Colt 1877 DA was a favorite of Hardin’s by the time of his death. It ain’t about the guns, it’s about timeless human dynamics.

We can’t expect to defeat enemies we don’t understand. It’s why LAPD’s officer survival guru Rich Wemmer interviewed cop-killers in prison, and why Dennis Anderson and Charles Remberg did the same for their Calibre Press Street Survival book and seminars.

There’s little new in the concept, and an often ignored source of research are incidents from relatively long ago. In his letters and particularly his autobiography, John Wesley Hardin bragged about how he killed policemen in the third quarter of the 19th Century. The cunning ploys he used remain lethally dangerous to cops today.
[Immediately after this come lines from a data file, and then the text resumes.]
Lemma parseAddr_sound addr ip n :
  containsByte ":" addr = false -> parseAddr addr = Ok (ip, n) ->
  ip = "" /\ 1 <= n <= 254 \/ (exists b, wf_ip4 b /\ ip = v4String b) /\ n = 0.
Proof.
  intros Hc. unfold parseAddr.
  assert (Hgen : match ParseIP addr with [] => Err "bad address" | _ => Ok (addr, 0) end = Ok (ip, n) ->
    (exists b, wf_ip4 b /\ ip = v4String b) /\ n = 0).
  { destruct (ParseIP addr) eqn:E; [done|]. intros [= <- <-].
    destruct (ParseIP_no_colon addr Hc) as (b & Hb & E' & _); [by rewrite E|eauto]. }
  destruct addr as [|c rest]; [auto|].
  destruct (Ascii.eqb_spec c ".") as [->|Hd].
  - destruct (Atoi rest) as [m|]; [|done]. destruct (_ || _) eqn:Hb; [done|].
    intros [= <- <-]. bool_arith. left. split; [done|lia].
  - intros H. right. apply Hgen. by destruct c as [[] [] [] [] [] [] [] []].
Qed.

Lemma parseSpec_sound udp spec f : parseSpec udp spec = Ok f -> wf_forward f.
Proof.
  unfold parseSpec. pose proof (Split_free ":" spec) as Hfree.
  destruct (Split ":" spec) as [|a [|host [|guest [|]]]]; try done.
  - destruct (twoPorts a host) as [[hp gp]|] eqn:E; [|done]. intros [= <-].
    apply twoPorts_sound in E as [? ?]. by split; [..|left].
  - apply Forall_cons in Hfree as [Ha _].
    destruct (parseAddr (TrimSpace a)) as [[ip n]|] eqn:Ea; [|done]. cbn [mbind result_bind].
    destruct (twoPorts host guest) as [[hp gp]|] eqn:E; [|done]. intros [= <-].
    apply twoPorts_sound in E as [? ?]. apply parseAddr_sound in Ea; [|by apply TrimSpace_free].
    split; [done..|]. cbn. tauto.
Qed.

Lemma parsePort_sound raw f : parsePort raw = Ok f -> wf_forward f.
Proof. unfold parsePort. repeat case_match; apply parseSpec_sound. Qed.

Lemma parsePorts_sound ports : forall fs,
  parsePorts ports = Ok fs -> length fs = length ports /\ Forall wf_forward fs.
Proof.
  induction ports as [|raw ports IH]; intros fs; cbn [parsePorts]; [by intros [= <-]|].
  destruct (parsePort raw) as [f|] eqn:Ef; [|done]. cbn [mbind result_bind].
  destruct (parsePorts ports) as [out|]; [|done]. intros [= <-].
  destruct (IH out eq_refl) as [Hl Hf]. split; [cbn; by rewrite Hl|].
  constructor; [by eapply parsePort_sound|done].
Qed.

(** every rule [ParsePorts] accepts is a usable one: one rule per entry, in
    order, both ports between 1 and 65535, and the guest address absent, an octet
    between 1 and 254, or the canonical text of an IPv4 address, never two of them. *)
Theorem ParsePorts_sound c fs :
  ParsePorts c = Ok fs -> length fs = length (Ports c) /\ Forall wf_forward fs.
Proof. apply parsePorts_sound. Qed.

(** ** Printing rules *)

Definition printPorts (f : Forward) : string :=
  (Itoa (HostPort f) +:+ ":") +:+ Itoa (GuestPort f).

Definition printTarget (f : Forward) : string :=
  if LastOctet f =? 0 then
    match GuestIP f with "" => "" | ip => ip +:+ ":" end
  else ("." +:+ Itoa (LastOctet f)) +:+ ":".

Definition printForward (f : Forward) : string :=
  (if UDP f then "udp " else "tcp ") +:+ printTarget f +:+ printPorts f.

Lemma twoPorts_print hp gp :
  is_port hp -> is_port gp -> twoPorts (Itoa hp) (Itoa gp) = Ok (hp, gp).
Proof.
  unfold is_port. intros Hh Hg. unfold twoPorts.
  rewrite !TrimSpace_Itoa, !ParseUint_Itoa by lia.
  destruct (Z.eqb_spec hp 0), (Z.eqb_spec gp 0), (Z.ltb_spec 65535 hp), (Z.ltb_spec 65535 gp); try lia.
  cbn [orb]. unfold u16. by rewrite !Z.mod_small by lia.
Qed.

(** The fields of a printed rule. *)
Lemma split_ports hp gp :
  is_port hp -> is_port gp -> Split ":" ((Itoa hp +:+ ":") +:+ Itoa gp) = [Itoa hp; Itoa gp].
Proof.
  unfold is_port. intros Hh Hg. rewrite string_app_assoc. change (":" +:+ ?s) with (String ":" s).
  assert (forall n, 0 <= n -> containsByte ":" (Itoa n) = false) as Hn.
  { intros m Hm. by apply digits_free, digits_Itoa. }
  by rewrite Split_app, Split_none by (apply Hn; lia).
Qed.

Lemma split_spec w hp gp :
  containsByte ":" w = false -> is_port hp -> is_port gp ->
  Split ":" ((w +:+ ":") +:+ ((Itoa hp +:+ ":") +:+ Itoa gp)) = [w; Itoa hp; Itoa gp].
Proof.
  intros Hw Hh Hg. rewrite string_app_assoc. change (":" +:+ ?s) with (String ":" s).
  by rewrite Split_app, split_ports.
Qed.

(** A text that starts plainly and ends in a port is its own trim. *)
Lemma trim_spec c s f :
  plain c = true -> 0 <= GuestPort f ->
  TrimSpace ((String c s +:+ ":") +:+ printPorts f) = (String c s +:+ ":") +:+ printPorts f.
Proof.
  intros Hc Hg. unfold printPorts. rewrite <- string_app_assoc.
  change ((String c s +:+ ":") +:+ (Itoa (HostPort f) +:+ ":"))
    with (String c ((s +:+ ":") +:+ (Itoa (HostPort f) +:+ ":"))). by apply TrimSpace_number.
Qed.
In his own words, Hardin — a racist anti-authoritarian who hated African-Americans and lawmen with equal venom — detailed how he murdered black Texas State Police officer Green Perrymore in September, 1871. Hardin wrote the arresting officer had him at gunpoint when “He said, ‘Give me those pistols.’ I said ‘All right,’ and handed him the pistols, handle foremost. One of the pistols turned a somerset in my hand and went off … and (sent) him sprawling on the floor with a bullet through his head, quivering in blood.”

 

cop talk book

The Last Gunfighter is the most useful Hardin biography Mas has found.

 

Hidden Second Weapons

 

With 41 dead men attributed to his tally, the one murder for which Hardin was convicted and served hard time was the death of Deputy Charles Webb in 1874. Hardin wrote, “… I told him my pistol was behind the bar and threw open my coat to show him. But he did not know I had a good one under my vest.” That was the one he used very shortly thereafter to shoot the deputy in the brain. Hardin was arrested for it years later — leading to the following.

Hardin bragged he had killed multiple officers with their own guns he grabbed when he caught them off guard. But at least one lawman was savvy enough to see that coming and save his own life, and that of his brother officer.
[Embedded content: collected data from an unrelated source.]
Theorem hub_leases_inside_witness :
  exists r, hubPool Defaults ∅ (fun _ => []) = Done r /\ r <> None.
Proof.
  destruct (hub_leases_inside Defaults [10;0;2;0] 24 [10;0;2;15] ∅ (fun _ => []) Defaults_v4)
    as (r & Hr & Hn & _).
  exists r. split; [exact Hr|]. intros E. apply Hn in E. revert E. vm_compute. by intros [].
Defined.

Definition demoClients : list bytes := Main.demoMac <$> [7; 3; 9].
Definition demoHub : Pool := NewPool (v4Prefix ++ [10;0;2;15]) 240.
Definition demoServed : Pool := (serve demoClients demoHub).2.

Theorem failover_transparent_witness :
  hubPool Defaults (assigned demoServed) (fun _ => map_to_list (assigned demoServed)) =
    Done (Some demoServed).
Proof.
  destruct (failover_transparent Defaults [10;0;2;0] 24 [10;0;2;15] (fun _ => []) demoHub
    demoClients 5 (map_to_list (Main.Leases demoServed)) 0 Wire.freshPeer
    (fun _ => map_to_list (assigned demoServed)) Defaults_v4) as (ps' & Hps & H).
  - by vm_compute.
  - repeat constructor; done.
  - vm_compute. repeat constructor.
  - done.
  - done.
  - assert (E : Wire.leases ps' = assigned demoServed).
    { vm_compute in Hps. injection Hps as <-. by vm_compute. }
    rewrite E in H. destruct (H (fun _ => Permutation_refl _)) as (p' & H1 & H2 & _).
    rewrite H1. f_equal. f_equal. exact H2.
Defined.

(** The pool does not set the gateway's address aside: a range that includes it
    leases it. *)
Lemma gateway_can_be_leased :
  let c := mkConfig true false None "" "" 0 "slirp" "10.0.2.0/24" "10.0.2.254" "10.0.2.3" "10.0.2.254"
             "" 0 false [] "" 16 in
  exists p, hubPool c ∅ (fun _ => []) = Done (Some p) /\
    (GetOrAssign (Main.demoMac 1) p).1 = Ok (To4 (ParseIP (Gateway c))).
Proof. eexists. split; [by vm_compute|]. by vm_compute. Qed.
It happened in 1877. Texas Rangers had arrested Hardin on a train in Pensacola, Florida for the murder of Deputy Webb. The lawmen had killed Hardin’s accomplice, Jim Mann, and pistol-whipped Hardin into submission in the course of that arrest.
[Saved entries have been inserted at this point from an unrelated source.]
(** What an attempt has done to the stack: the addresses it gave out, each with the NIC
    that got it, the families it forwards, whether promiscuous mode went off, its routes. *)
Definition assigned (cs : list call) : list (Z * (Z * bytes)) :=
  omap (fun c => match c with AddProtocolAddress nic p a => Some (nic, (p, a)) | _ => None end) cs.
Definition routed (cs : list call) : list (Subnet * Z) :=
  omap (fun c => match c with AddRouteTo s nic => Some (s, nic) | _ => None end) cs.

Lemma routed_app a b : routed (a ++ b) = routed a ++ routed b.
Proof. apply omap_app. Qed.
Lemma routed_nets l nic : routed ((fun a => AddRouteTo (subnetOf a) nic) <$> l) =
  (fun a => (subnetOf a, nic)) <$> l.
Proof. induction l as [|a l IH]; [done|]. cbn. by f_equal. Qed.

Lemma hasFamily_spec l f :
  f = 4 \/ f = 6 ->
  hasFamily l f = true <-> exists a, a ∈ l /\ if decide (f = 4) then To4 (ipnet_IP a) <> [] else To4 (ipnet_IP a) = [].
Proof.
  intros Hf. unfold hasFamily. rewrite existsb_exists. split; intros (a & Ha & E); exists a; rewrite list_elem_of_In in *;
    (split; [done|]); destruct Hf as [-> | ->]; cbn in *; case_bool_decide; done.
Qed.

(** An attempt that succeeded, taken apart. *)
Lemma Attach_ok e nic conf mode cs :
  Attach e nic conf mode = (cs, None) ->
  exists mcs, modeCalls e nic conf mode = (mcs, None) /\
    cs = CreateNIC wgNIC (u32 (tunnelMTU conf)) :: DadOff wgNIC ::
      (mcs ++ ((fun a => AddRouteTo (subnetOf a) wgNIC) <$> AllowedIPs conf) ++
       [NewDevice (tunnelMTU conf); IpcSet (deviceConfig conf (resolvedEndpoint e conf))]) ++
      [EventUp; WatchHandshake].
Proof.
  unfold Attach. cbv zeta. destruct (nicErr e); [done|].
  destruct (modeCalls e nic conf mode) as [mcs [x|]]; [done|]. destruct (ipcErr e _); [done|].
  intros E. apply (f_equal fst) in E. cbn [fst] in E. subst cs. by exists mcs.
Qed.

(** Whatever comes of it, an attempt that got its NIC and its addresses has made all the
    calls of its mode. *)
Lemma Attach_mode_calls e nic conf mode mcs :
  nicErr e = None -> modeCalls e nic conf mode = (mcs, None) ->
  forall c, c ∈ mcs -> c ∈ (Attach e nic conf mode).1.
Proof.
  intros Hn Hm c Hc. unfold Attach. cbv zeta. rewrite Hn, Hm.
  destruct (ipcErr e _); cbn [fst app]; rewrite !elem_of_cons, !elem_of_app; auto.
Qed.

Lemma assigned_mode addrs cs :
  Forall2 (fun a c => exists p ad, protoAddr a = Ok (p, ad) /\ c = AddProtocolAddress wgNIC p ad) addrs cs ->
  Forall2 (fun a x => x.1 = wgNIC /\ protoAddr a = Ok x.2) addrs (assigned cs).
Proof.
  induction 1 as [|a c addrs cs (p & ad & E & ->) _ IH]; [constructor|]. by constructor.
Qed.

Lemma assigned_nets l nic : assigned ((fun a => AddRouteTo (subnetOf a) nic) <$> l) = [].
Proof. by induction l. Qed.

Lemma switch_assigned e nic conf cs :
  Attach e nic conf ModeSwitch = (cs, None) ->
  Forall2 (fun a x => x.1 = wgNIC /\ protoAddr a = Ok x.2) (Addresses conf) (assigned cs).
Proof.
  intros H. destruct (Attach_ok _ _ _ _ _ H) as (mcs & Hm & ->).
  apply addAddresses_ok, assigned_mode in Hm. unfold assigned in *. cbn [omap list_omap].
  rewrite !omap_app. change (omap _ ((fun a => AddRouteTo (subnetOf a) wgNIC) <$> AllowedIPs conf))
    with (assigned ((fun a => AddRouteTo (subnetOf a) wgNIC) <$> AllowedIPs conf)).
  rewrite assigned_nets. cbn. by rewrite !app_nil_r.
Qed.

(** C34: the two modes. A standalone attempt never gives an address to netstack: it turns
    promiscuous mode off on the guest's NIC and forwards exactly the families the allowed
    networks have. In switch mode nothing is forwarded, promiscuous mode is left
    alone and no NIC but the tunnel's gets an address; success means that the tunnel's NIC
    got, in order, every address of the configuration - as the parser left it, which is the
    network's address ([switch_address_loses_host]). In
    both, the routes of a tunnel that is up are the allowed networks into the tunnel and,
    standalone, the tunnel's addresses back to the guest. *)
Theorem Attach_modes e nic conf mode cs r :
  Attach e nic conf mode = (cs, r) ->
  match mode with
  | ModeStandalone =>
      assigned cs = [] /\
      (nicErr e = None -> SetPromiscuousMode nic false ∈ cs /\
        forall f p, (f = 4 /\ p = ipv4ProtocolNumber) \/ (f = 6 /\ p = ipv6ProtocolNumber) ->
          SetForwarding p true ∈ cs <-> hasFamily (AllowedIPs conf) f = true)
  | ModeSwitch =>
      (forall p on, SetForwarding p on ∉ cs) /\ (forall n on, SetPromiscuousMode n on ∉ cs) /\
      (forall x, x ∈ assigned cs -> x.1 = wgNIC) /\
      (r = None -> Forall2 (fun a x => x.1 = wgNIC /\ protoAddr a = Ok x.2) (Addresses conf) (assigned cs))
  end /\
  (r = None -> routed cs =
    (if decide (mode = ModeStandalone) then (fun a => (subnetOf a, nic)) <$> Addresses conf else []) ++
    ((fun a => (subnetOf a, wgNIC)) <$> AllowedIPs conf)).
Proof.
  intros H. pose proof (Attach_calls e nic conf mode) as Hc. rewrite H in Hc. cbn [fst] in Hc.
  rewrite Forall_forall in Hc. split; [destruct mode; split_and!|].
  - apply elem_of_nil_inv. intros x (c & Hin & E)%list_elem_of_omap. specialize (Hc c Hin).
    by destruct c; try done; destruct Hc.
  - intros Hnic. assert (Hall := Attach_mode_calls e nic conf ModeStandalone _ Hnic eq_refl).
    rewrite H in Hall. cbn [fst] in Hall. split; [apply Hall; by left|].
    intros f p Hfp. split.
    + intros Hin. destruct (Hc _ Hin) as (_ & _ & [[-> E]|[-> E]]);
        destruct Hfp as [[-> Hp]|[-> Hp]]; done.
    + intros E. apply Hall. rewrite elem_of_cons, !elem_of_app. right. right.
      destruct Hfp as [[-> ->]|[-> ->]]; [left|right]; rewrite E; by left.
  - intros p on Hin. by destruct (Hc _ Hin).
  - intros n on Hin. by destruct (Hc _ Hin).
  - intros x (c & Hin & E)%list_elem_of_omap. pose proof (Hc c Hin) as Hok. destruct c; try done.
    injection E as <-. apply Hok.
  - intros ->. by eapply switch_assigned.
  - intros ->. destruct (Attach_ok _ _ _ _ _ H) as (mcs & Hm & ->).
    change (routed (?a :: ?b :: ?l)) with (routed ([a; b] ++ l)).
    rewrite !routed_app, routed_nets. cbn [routed omap list_omap app]. rewrite !app_nil_r. f_equal.
    destruct mode; cbn [modeCalls] in Hm.
    + rewrite decide_True by done. injection Hm as <-.
      change (routed (?a :: ?l)) with (routed ([a] ++ l)). rewrite !routed_app, routed_nets.
      destruct (hasFamily _ 4), (hasFamily _ 6); cbn; by rewrite app_nil_r.
    + rewrite decide_False by done. pose proof (addAddresses_calls e (Addresses conf)) as Hall.
      rewrite Hm in Hall. clear -Hall. cbn [fst] in Hall.
      by induction Hall as [|c l (p & a & ->) _ IH].
Qed.

(** The handshake watch is the last step of an attempt that succeeds, and of no other. *)
Lemma Attach_watch e nic conf mode cs r :
  Attach e nic conf mode = (cs, r) ->
  match r with None => last cs = Some WatchHandshake | Some _ => WatchHandshake ∉ cs end.
Proof.
  assert (Hm : WatchHandshake ∉ (modeCalls e nic conf mode).1).
  { intros Hin. destruct mode; cbn in Hin.
    - apply elem_of_cons in Hin as [?|Hin]; [done|]. rewrite !elem_of_app in Hin.
      destruct Hin as [(a & ? & _)%list_elem_of_fmap|[Hin|Hin]]; [done| |];
        destruct (hasFamily _ _); try (by apply list_elem_of_singleton in Hin); by apply elem_of_nil in Hin.
    - pose proof (addAddresses_calls e (Addresses conf)) as Hall. rewrite Forall_forall in Hall.
      destruct (Hall _ Hin) as (p & a & [=]). }
  unfold Attach. cbv zeta. destruct (nicErr e) as [x|].
  { intros [= <- <-]. by intros H%list_elem_of_singleton. }
  destruct (modeCalls e nic conf mode) as [ms rm]. cbn [fst] in Hm.
  assert (Hp : WatchHandshake ∉ CreateNIC wgNIC (u32 (tunnelMTU conf)) :: DadOff wgNIC :: ms)
    by (rewrite !elem_of_cons; intros [?|[?|?]]; done).
  destruct rm as [x|]; [intros [= <- <-]; exact Hp|].
  destruct (ipcErr e _) as [x|]; intros E; apply pair_eq in E as [<- <-].
  - rewrite !elem_of_app. intros [[Hin|[(a & ? & _)%list_elem_of_fmap|Hin]]|Hin]; try done.
    + rewrite !elem_of_cons in Hin. destruct Hin as [?|[?|Hin]]; [done..|by apply elem_of_nil in Hin].
    + by apply list_elem_of_singleton in Hin.
  - change [EventUp; WatchHandshake] with ([EventUp] ++ [WatchHandshake]). rewrite app_assoc. apply last_snoc.
Qed.

(** a failed attempt is not undone. Standalone, when the device refuses its
    configuration, the instance goes on without the tunnel - but promiscuous mode, which
    the NAT path needs, stays off on the guest's NIC, and the routes into the dead
    tunnel stay in the table. *)
Theorem attach_failure_not_undone e nic conf path n x :
  nicErr e = None -> ipcErr e (deviceConfig conf (resolvedEndpoint e conf)) = Some x ->
  exists cs n', startTunnel e nic (Ok path) (fun _ => Ok conf) false n = Ok (cs, n') /\
    SetPromiscuousMode nic false ∈ cs /\ (forall m, SetPromiscuousMode m true ∉ cs) /\
    (forall a, a ∈ AllowedIPs conf -> (subnetOf a, wgNIC) ∈ routes n') /\
    TunnelSubnets n' = TunnelSubnets n.
Proof.
  intros Hn Hx. unfold startTunnel. cbn [mbind result_bind].
  pose proof (Attach_calls e nic conf ModeStandalone) as Hc.
  assert (Hall := Attach_mode_calls e nic conf ModeStandalone _ Hn eq_refl).
  assert (Hr : (Attach e nic conf ModeStandalone).2 = Some x /\
    forall a, a ∈ AllowedIPs conf -> AddRouteTo (subnetOf a) wgNIC ∈ (Attach e nic conf ModeStandalone).1).
  { unfold Attach. cbv zeta. rewrite Hn. cbn [modeCalls]. rewrite Hx. split; [done|].
    intros a Ha. cbn [fst app]. rewrite !elem_of_cons, !elem_of_app. do 3 right. left. right. left.
    by apply list_elem_of_fmap_2 with (f := fun a => AddRouteTo (subnetOf a) wgNIC). }
  destruct (Attach e nic conf ModeStandalone) as [cs err]. cbn [fst snd] in *. destruct Hr as [-> Hr].
  eexists cs, _. split; [reflexivity|].
  destruct (addRoutes_tables cs n) as [Et Er]. split_and!.
  - apply Hall. by left.
  - intros m Hin. rewrite Forall_forall in Hc. destruct (Hc _ Hin) as (_ & _ & [=]).
  - intros a Ha. rewrite Er. apply elem_of_app. right. apply list_elem_of_omap.
    by exists (AddRouteTo (subnetOf a) wgNIC); auto.
  - exact Et.
Qed.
Captain John Armstrong and Special Detective Jack Armstrong were transporting the handcuffed Hardin to jail and trial. Like so many psychopaths, Hardin used his charming personality to lull his intended victims off guard. Here, in a letter to his wife, Hardin explained how he planned to escape:

“Jack and Armstrong were now getting intimate with me, and when dinner came I suggested the necessity of removing my cuffs and they agreed to do so. Armstrong unlocked the jewelry and started to turn around, exposing his six-shooter to me, when Jack jerked him around and pulled his pistol at the same time. ‘Look out,’ he said, ‘John will kill us and escape.’ Of course, I laughed at him and ridiculed the idea.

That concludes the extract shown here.